The climate debate, and the climate negotiations, have from an early stage centered on the issue of equity. So why is that so?
The answer lays in the nature of the problem of climate change which is inherently unfair. When it comes to climate change the issue of equity can be viewed from multiple angles. The first being in terms of distribution of CO2 emission allowances. There are no doubts that developed countries are responsible for 75% of total historic emissions. According to studies carried out by the Intergovernmental Panel for Climate Change, the atmosphere has a limited capacity to absorb CO2 without causing dangerous interference with the climate system. Wealthy countries are responsible for such an amount of emissions that they have largely consumed the capacity of the atmosphere to absorb CO2. Because of historical emissions, the developing world has very little left to use in their quest to bring their population out of poverty.

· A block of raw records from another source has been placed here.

Lemma create_work_item_starts_in_intent_witness :
  exists row w',
    Api.create_work_item
      {| Api.body_title := Some "Pour slab";
         Api.body_description := None;
         Api.body_location := Some "Grid B2";
         Api.body_owner_user_id := Some "user_9";
         Api.body_reference_plan_system := Some "P6";
         Api.body_reference_plan_external_id := Some "TASK-7";
         Api.body_reference_plan_dates := None |} fresh_world
    = (Api.Ok row, w')
    /\ wi_state row = INTENT.
Proof.
  destruct (create_work_item_starts_in_intent fresh_world
              {| Api.body_title := Some "Pour slab";
                 Api.body_description := None;
                 Api.body_location := Some "Grid B2";
                 Api.body_owner_user_id := Some "user_9";
                 Api.body_reference_plan_system := Some "P6";
                 Api.body_reference_plan_external_id := Some "TASK-7";
                 Api.body_reference_plan_dates := None |}) as [Hok _].
  destruct (Hok _ eq_refl) as (row & w' & Hrun & Hst & _).
  exists row, w'. auto.
Defined.

End ApiCreate.

(** *** More on the drilldown read *)

Section DrilldownMore.

Import StateMachine Routes.

Lemma concat_cons_char (sep : string) (ch : ascii) (p : string) (ps : list string) :
  String.concat sep (String ch p :: ps) = String ch (String.concat sep (p :: ps)).
Proof. destruct ps; reflexivity. Qed.

(** X15. Joining the parts of a split gives the string back: for every
    key, ["|".join(key.split("|"))] is the key, so parsing a key loses
    nothing; with the round trip of the key on parts without "|", split
    and join are inverse of each other there. *)
Theorem join_of_split (sep : ascii) (s : string) :
  String.concat (String sep "") (split sep s) = s
  /\ (forall parts,
        parts <> [] ->
        Forall (fun p => has_char sep p = false) parts ->
        split sep (String.concat (String sep "") parts) = parts).
Proof.
  split; [|apply split_concat].
  induction s as [|ch s IH]; [reflexivity|]. simpl.
  pose proof (split_not_nil sep s) as Hne.
  destruct (Ascii.eqb ch sep) eqn:E.
  - apply Ascii.eqb_eq in E. subst ch.
    destruct (split sep s) as [|p ps]; [contradiction|].
    change (String.concat (String sep "") ("" :: p :: ps))
      with (String sep (String.concat (String sep "") (p :: ps))).
    now rewrite IH.
  - destruct (split sep s) as [|p ps]; [contradiction|].
    rewrite concat_cons_char. now rewrite IH.
Qed.

Lemma join_of_split_witness :
  split "|" (String.concat "|" ["Weather"; "Grid A1-A5"; "no_reference"])
  = ["Weather"; "Grid A1-A5"; "no_reference"].
Proof.
  apply (proj2 (join_of_split "|" "")); [discriminate | repeat constructor].
Defined.

Lemma split_length (sep : ascii) (s : string) :
  List.length (split sep s) = S (count_char sep s).
Proof.
  induction s as [|ch s IH]; [reflexivity|]. simpl.
  destruct (Ascii.eqb ch sep).
  - simpl. now rewrite IH.
  - pose proof (split_not_nil sep s) as Hne.
    destruct (split sep s) as [|p ps]; [contradiction|]. simpl in *. exact IH.
Qed.

Lemma drilldown_item_short (row : DrilldownRow) (w : World) :
  (count_char "|" (row_key row) < 2)%nat ->
  drilldown_item row w = (Raised (IndexError "list index out of range"), w).
Proof.
  intros Hc. pose proof (split_length "|" (row_key row)) as Hlen.
  unfold drilldown_item.
  destruct (split "|" (row_key row)) as [|p0 [|p1 [|p2 rest]]]; simpl in Hlen;
    try reflexivity.
  lia.
Qed.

This presents the challenge of an equitable distribution of mitigation burdens and in turn the challenge of an equitable distribution of emission allowances between countries. Indeed climate change represents a tragedy of commons in the way that fighting global warming demands that the entire world reduces CO2 emissions to halt the increase of global average temperatures below 2 degrees Celsius.

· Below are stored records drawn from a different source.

(** The failure message names the record, the status and the body. *)
Lemma failure_message_contents (w : World) (pubID : pyval)
  (response : Response) :
  PyStr.contains (Py.str w pubID) (failure_message w pubID response)
  /\ PyStr.contains (PyStr.of_Z (status_code response))
       (failure_message w pubID response)
  /\ PyStr.contains (text response) (failure_message w pubID response).
Proof.
  unfold failure_message. repeat split.
  - do 2 apply contains_skip. apply contains_here.
  - do 7 apply contains_skip. apply contains_here.
  - do 9 apply contains_skip. apply contains_here.
Qed.

(** From the request on: a 201 whose body has the field
    [data.attributes.doi] gives the generic failure string. *)
Lemma createDataciteDOI_request_created (w : World) (engine : Engine)
  (pubID doi encodedXML : pyval) (response : Response) (doiDC : pyval) :
  requests_post w api_url (headers w) (metadata doi encodedXML)
  = Return response ->
  status_code response = 201 ->
  doi_field response = Some doiDC ->
  exists e t,
    persist w engine pubID doiDC = (Raise e, t)
    /\ createDataciteDOI_request w engine pubID doi encodedXML
       = (Return (VStr ("An error occurred: " ++ exn_str e)),
          EvHttpPost api_url (headers w) (metadata doi encodedXML) :: t).
Proof.
  intros Hpost H201 Hdoi.
  destruct (persist_raises w engine pubID doiDC) as (e & t & Hp & _).
  exists e, t. split; [exact Hp|].
  unfold createDataciteDOI_request, bind at 1. unfold call.
  rewrite Hpost, H201, Z.eqb_refl.
  unfold doi_field in Hdoi.
  destruct (json response) as [[| | | | | | |l]|]; try discriminate.
  cbn [bind Py.getitem].
  destruct (Py.dict_get l "data") as [[| | | | | | |l1]|]; try discriminate.
  cbn [bind Py.getitem ret].
  destruct (Py.dict_get l1 "attributes") as [[| | | | | | |l2]|];
    try discriminate.
  cbn [bind Py.getitem ret]. rewrite Hdoi.
  cbn [bind ret]. rewrite Hp. cbn. now rewrite app_nil_r.
Qed.

(** From the request on: a 201 whose body is no JSON document or lacks
    [data.attributes.doi] raises, after the POST and nothing else. *)
Lemma createDataciteDOI_request_unparsable (w : World) (engine : Engine)
  (pubID doi encodedXML : pyval) (response : Response) :
  requests_post w api_url (headers w) (metadata doi encodedXML)
  = Return response ->
  status_code response = 201 ->
  doi_field response = None ->
  exists e,
    createDataciteDOI_request w engine pubID doi encodedXML
    = (Raise e, [EvHttpPost api_url (headers w) (metadata doi encodedXML)]).
Proof.
  intros Hpost H201 Hdoi.
  unfold createDataciteDOI_request, bind at 1. unfold call.
  rewrite Hpost, H201, Z.eqb_refl.
  unfold doi_field in Hdoi.
  destruct (json response) as [[| | | | | | |l]|];
    try (eexists; reflexivity).
  cbn [bind Py.getitem].
  destruct (Py.dict_get l "data") as [[| | | | | | |l1]|];
    try (eexists; reflexivity).
  cbn [bind Py.getitem ret].
  destruct (Py.dict_get l1 "attributes") as [[| | | | | | |l2]|];
    try (eexists; reflexivity).
  cbn [bind Py.getitem ret]. rewrite Hdoi. eexists; reflexivity.
Qed.

End Orchestrator.

Section OrchestratorClaims.

Import DOIcorrection Spec.

(** C1, at a run where the registration answers 201 with a registered
    identifier and the alias service answers its page.
    [createDataciteDOI] raises [TypeError] at the call of the encoder,
    before the POST: no statement is executed and no summary is returned.
    The rest of the body, entered with an identifier and a payload, sends
    one statement, the Publication update with the literal ["%s"] bound to
    every parameter, then fails on [result % (...)] and returns the
    generic failure string; the Dataset update is never sent. *)
Theorem createDataciteDOI_created_and_resolved :
  createDataciteDOI
    (Sample.registration_world (Sample.created (Return Sample.registered_doi))
       (Return (Sample.page 200 Sample.alias_page)))
    (VStr "out") Sample.engine (VInt 7)
  = (Raise (Exn TypeError
              "encode_xml_to_base64() missing 1 required positional argument: 'pubID'"),
     [])
  /\ createDataciteDOI_request
       (Sample.registration_world (Sample.created (Return Sample.registered_doi))
          (Return (Sample.page 200 Sample.alias_page)))
       Sample.engine (VInt 7) (VStr "10.20393/u") (VStr "PHJlc291cmNlLz4=")
     = (Return (VStr "An error occurred: unsupported operand type(s) for %: 'CursorResult' and 'tuple'"),
        [EvHttpPost api_url
           [("Content-Type", "application/vnd.api+json");
            ("Authorization", "Basic dG9rZW4=")]
           (metadata (VStr "10.20393/u") (VStr "PHJlc291cmNlLz4="));
         EvHttpGet "http://shortdoi.org/10.20393/abc";
         EvConnect;
         EvExecute update_publication
           [("new_value1", VStr "%s"); ("new_value2", VStr "%s");
            ("new_value3", VStr "%s"); ("target_id", VStr "%s")]]).
Proof. split; reflexivity. Qed.

(** C2, at every destination directory and record id, whatever the
    world (so also when the metadata file is missing): the call of the
    encoder with one argument raises [TypeError]; the encoder's body does
    not run, no file is opened and no request is posted. *)
Theorem createDataciteDOI_encoder_call_raises (w : World)
  (destination_folder : string) (engine : Engine) (record_id : Z) :
  createDataciteDOI w (VStr destination_folder) engine (VInt record_id)
  = (Raise (Exn TypeError
              "encode_xml_to_base64() missing 1 required positional argument: 'pubID'"),
     [])
  /\ posted (trace_of (createDataciteDOI w (VStr destination_folder) engine
                         (VInt record_id))) = []
  /\ file_io (trace_of (createDataciteDOI w (VStr destination_folder) engine
                          (VInt record_id))) = [].
Proof. repeat split. Qed.

(** C3, at a run where the registration answers 400:
    [createDataciteDOI] raises [TypeError] before the POST and returns no
    failure string.  The rest of the body, entered with an identifier and
    a payload, does return the failure string, after the POST alone. *)
Theorem createDataciteDOI_rejected :
  createDataciteDOI
    (Sample.registration_world (Sample.page 400 "Bad Request")
       Sample.unreachable)
    (VStr "out") Sample.engine (VInt 7)
  = (Raise (Exn TypeError
              "encode_xml_to_base64() missing 1 required positional argument: 'pubID'"),
     [])
  /\ createDataciteDOI_request
       (Sample.registration_world (Sample.page 400 "Bad Request")
          Sample.unreachable)
       Sample.engine (VInt 7) (VStr "10.20393/u") VNone
     = (Return
          (VStr
             (Py.nl ++ "DOI creation failed for 7." ++ Py.nl ++ Py.tab
              ++ "Response code: 400, Response body: Bad Request" ++ Py.nl
              ++ Py.tab
              ++ "If file has been created, manually upload the DataCiteXML from N:\PublishedDataLibrary\dataciteXML"
              ++ Py.nl)),
        [EvHttpPost api_url
           [("Content-Type", "application/vnd.api+json");
            ("Authorization", "Basic dG9rZW4=")]
           (metadata (VStr "10.20393/u") VNone)]).
Proof. split; reflexivity. Qed.

(** C4, at a run where the registration answers 201 and the alias
    service cannot be reached: [createDataciteDOI] raises [TypeError]
    before the POST instead of returning a failure string.  The rest of
    the body, entered with an identifier and a payload, catches the error
    of the alias lookup, returns the generic failure string and sends no
    statement. *)
Theorem createDataciteDOI_alias_unreachable :
  createDataciteDOI
    (Sample.registration_world (Sample.created (Return Sample.registered_doi))
       Sample.unreachable)
    (VStr "out") Sample.engine (VInt 7)
  = (Raise (Exn TypeError
              "encode_xml_to_base64() missing 1 required positional argument: 'pubID'"),
     [])
  /\ createDataciteDOI_request
       (Sample.registration_world (Sample.created (Return Sample.registered_doi))
          Sample.unreachable)
       Sample.engine (VInt 7) (VStr "10.20393/u") VNone
     = (Return (VStr "An error occurred: Max retries exceeded"),
        [EvHttpPost api_url
           [("Content-Type", "application/vnd.api+json");
            ("Authorization", "Basic dG9rZW4=")]
           (metadata (VStr "10.20393/u") VNone);
         EvHttpGet "http://shortdoi.org/10.20393/abc"]).
Proof. split; reflexivity. Qed.

(** C9. When the registration service answers 201 with a body that is
    no JSON document, or that lacks [data.attributes.doi],
    [createDataciteDOI] raises and returns no failure string, and no
    statement is executed.  The parse and the lookups stand before the
    [try]: the rest of the body, entered with any identifier and payload,
    raises right after the POST.  (In the whole function the exception is
    the one of the encoder call, which comes first.) *)
Theorem createDataciteDOI_unparsable_created (w : World)
  (destination_folder : pyval) (engine : Engine) (pubID : pyval)
  (response : Response) :
  (forall url hs body, requests_post w url hs body = Return response) ->
  status_code response = 201 ->
  doi_field response = None ->
  (exists e t,
      createDataciteDOI w destination_folder engine pubID = (Raise e, t)
      /\ executed t = [])
  /\ forall doi encodedXML,
      exists e,
        createDataciteDOI_request w engine pubID doi encodedXML
        = (Raise e, [EvHttpPost api_url (headers w) (metadata doi encodedXML)])
        /\ executed [EvHttpPost api_url (headers w) (metadata doi encodedXML)]
           = [].
Proof.
  intros Hpost H201 Hdoi. split.
  - destruct (createDataciteDOI_raises w destination_folder engine pubID)
      as [msg E].
    exists (Exn TypeError msg), []. now rewrite E.
  - intros doi encodedXML.
    destruct (createDataciteDOI_request_unparsable w engine pubID doi
                encodedXML response (Hpost _ _ _) H201 Hdoi) as [e E].
    exists e. now rewrite E.
Qed.

Lemma createDataciteDOI_unparsable_created_witness :
  (forall url hs body,
      requests_post
        (Sample.registration_world (Sample.page 201 "<html>created</html>")
           Sample.unreachable) url hs body
      = Return (Sample.page 201 "<html>created</html>"))
  /\ (exists e t,
         createDataciteDOI
           (Sample.registration_world (Sample.page 201 "<html>created</html>")
              Sample.unreachable)
           (VStr "out") Sample.engine (VInt 7) = (Raise e, t)
         /\ executed t = [])
  /\ forall doi encodedXML,
      exists e,
        createDataciteDOI_request
          (Sample.registration_world (Sample.page 201 "<html>created</html>")
             Sample.unreachable)
          Sample.engine (VInt 7) doi encodedXML
        = (Raise e,
           [EvHttpPost api_url
              (headers
                 (Sample.registration_world
                    (Sample.page 201 "<html>created</html>")
                    Sample.unreachable))
              (metadata doi encodedXML)])
        /\ executed
             [EvHttpPost api_url
                (headers
                   (Sample.registration_world
                      (Sample.page 201 "<html>created</html>")
                      Sample.unreachable))
                (metadata doi encodedXML)]
           = [].
Proof.
  split; [reflexivity|].
  apply (createDataciteDOI_unparsable_created
           (Sample.registration_world (Sample.page 201 "<html>created</html>")
              Sample.unreachable)
           (VStr "out") Sample.engine (VInt 7)
           (Sample.page 201 "<html>created</html>"));
    reflexivity.
Defined.

End OrchestratorClaims.

(* ================================================================== *)
(** * Further properties: the scanner *)
(* ================================================================== *)

Section ScannerMore.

Secondly, the definition of what constitutes “dangerous climate change” highlights another aspect of the equity issue. The distribution of the consequences of climate change is highly uneven around the world. Developing countries are suffering the impacts of climate change much more than the industrialized world. With this comes the challenge to protect those who will suffer the most from the adverse effects of global warming.
Thirdly, climate change is also an injustice towards future generation as adverse effects of current emissions are going to be felt over time. With this comes the challenge of an equitable distribution of mitigation burdens between those who are alive and those who will be born. In this regard, equity issues raise the question about what obligations our generation have to those to come and accordingly, to what extent the present generation should take the costs derived from mitigation actions.
Last but not least, climate change brings specific challenges for the governance because of its global dimension. With this comes the challenge of empowering all actors to effectively participate in the negotiation process for achieving a global climate regime.
From the above it follows that a call for an equitable climate change regime ties together a group of issues: equity is invoked in order to protect the most vulnerable people from adverse effects of global warming, to provide distributive justice among the present generations and between them and the future generations and, for ensuring an inclusive and transparent negotiation process.